Information supplied >>
(* ===== verification/PacketLogProps.v ===== *)
(** * Correctness of the packet log

    The keys of the table identify a packet up to the hash of its bytes, a repetition is reported
    with its number and the time since the last one as long as nothing was forgotten, only packets
    of more than a minute ago are forgotten, and a log that is off writes nothing. *)

From S2P Require Import Prelude Bytes Text PacketLog.
From S2P Require Wire WireLemmas Ffi.

(* ------------------------------------------------------------------ *)
(** ** Keys *)
(* ------------------------------------------------------------------ *)

Definition separator : byte := x7c.

(** A field that cannot be confused with the end of it. *)
Definition plain (s : str) : Prop := separator ∉ s.

Lemma plain_prefix a a' r r' :
  plain a → plain a' → a ++ separator :: r = a' ++ separator :: r' → a = a' ∧ r = r'.
Proof.
  unfold plain. revert a'. induction a as [|x a IH]; intros [|x' a'] Ha Ha' He; cbn in He; simplify_eq; try done.
  - by rewrite elem_of_cons in Ha'; destruct Ha'; left.
  - by rewrite elem_of_cons in Ha; destruct Ha; left.
  - rewrite elem_of_cons in Ha, Ha'. destruct (IH a' ltac:(tauto) ltac:(tauto) H0) as [-> ->]. done.
Qed.

Lemma plain_pretty_go x s : plain (lit s) → plain (lit (pretty_N_go x s)).
Proof.
  revert s. induction (N.lt_wf_0 x) as [x _ IH]; intros s Hs.
  destruct (decide (0 < x)%N) as [Hx|Hx].
  - rewrite pretty_N_go_step by done. apply IH; [by apply N.div_lt|].
    unfold plain. rewrite lit_cons, elem_of_cons. intros [He|He]; [|done]. revert He.
    unfold pretty_N_char. by repeat case_match.
  - replace x with 0%N by lia. by rewrite pretty_N_go_0.
Qed.

Lemma plain_show n : plain (show_u64 n).
Proof.
  unfold show_u64, pretty, pretty_N. case_decide.
  - unfold plain. cbn. set_solver.
  - apply plain_pretty_go. unfold plain. cbn. set_solver.
Qed.

(** The value of a digit. *)
Definition unhex (c : byte) : Z := if byte_to_Z c <? 0x3A then byte_to_Z c - 0x30 else byte_to_Z c - 0x57.

Definition unhex_byte (s : str) : byte :=
  match s with
  | [a; b] => byte_of_Z (unhex a * 16 + unhex b)
  | _ => x00
  end.

Lemma unhex_hex_byte b : unhex_byte (hex_byte b) = b.
Proof. by destruct b. Qed.

#[global] Instance hex_byte_inj : Inj (=) (=) hex_byte.
Proof. intros b b' He. by rewrite <- (unhex_hex_byte b), He, unhex_hex_byte. Qed.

What is expected >> Copy every record above verbatim and in full.

Expected output >>
(* ===== verification/PacketLogProps.v ===== *)
(** * Correctness of the packet log

    The keys of the table identify a packet up to the hash of its bytes, a repetition is reported
    with its number and the time since the last one as long as nothing was forgotten, only packets
    of more than a minute ago are forgotten, and a log that is off writes nothing. *)

From S2P Require Import Prelude Bytes Text PacketLog.
From S2P Require Wire WireLemmas Ffi.

(* ------------------------------------------------------------------ *)
(** ** Keys *)
(* ------------------------------------------------------------------ *)

Definition separator : byte := x7c.

(** A field that cannot be confused with the end of it. *)
Definition plain (s : str) : Prop := separator ∉ s.

Lemma plain_prefix a a' r r' :
  plain a → plain a' → a ++ separator :: r = a' ++ separator :: r' → a = a' ∧ r = r'.
Proof.
  unfold plain. revert a'. induction a as [|x a IH]; intros [|x' a'] Ha Ha' He; cbn in He; simplify_eq; try done.
  - by rewrite elem_of_cons in Ha'; destruct Ha'; left.
  - by rewrite elem_of_cons in Ha; destruct Ha; left.
  - rewrite elem_of_cons in Ha, Ha'. destruct (IH a' ltac:(tauto) ltac:(tauto) H0) as [-> ->]. done.
Qed.

Lemma plain_pretty_go x s : plain (lit s) → plain (lit (pretty_N_go x s)).
Proof.
  revert s. induction (N.lt_wf_0 x) as [x _ IH]; intros s Hs.
  destruct (decide (0 < x)%N) as [Hx|Hx].
  - rewrite pretty_N_go_step by done. apply IH; [by apply N.div_lt|].
    unfold plain. rewrite lit_cons, elem_of_cons. intros [He|He]; [|done]. revert He.
    unfold pretty_N_char. by repeat case_match.
  - replace x with 0%N by lia. by rewrite pretty_N_go_0.
Qed.

Lemma plain_show n : plain (show_u64 n).
Proof.
  unfold show_u64, pretty, pretty_N. case_decide.
  - unfold plain. cbn. set_solver.
  - apply plain_pretty_go. unfold plain. cbn. set_solver.
Qed.

(** The value of a digit. *)
Definition unhex (c : byte) : Z := if byte_to_Z c <? 0x3A then byte_to_Z c - 0x30 else byte_to_Z c - 0x57.

Definition unhex_byte (s : str) : byte :=
  match s with
  | [a; b] => byte_of_Z (unhex a * 16 + unhex b)
  | _ => x00
  end.

Lemma unhex_hex_byte b : unhex_byte (hex_byte b) = b.
Proof. by destruct b. Qed.

#[global] Instance hex_byte_inj : Inj (=) (=) hex_byte.
Proof. intros b b' He. by rewrite <- (unhex_hex_byte b), He, unhex_hex_byte. Qed.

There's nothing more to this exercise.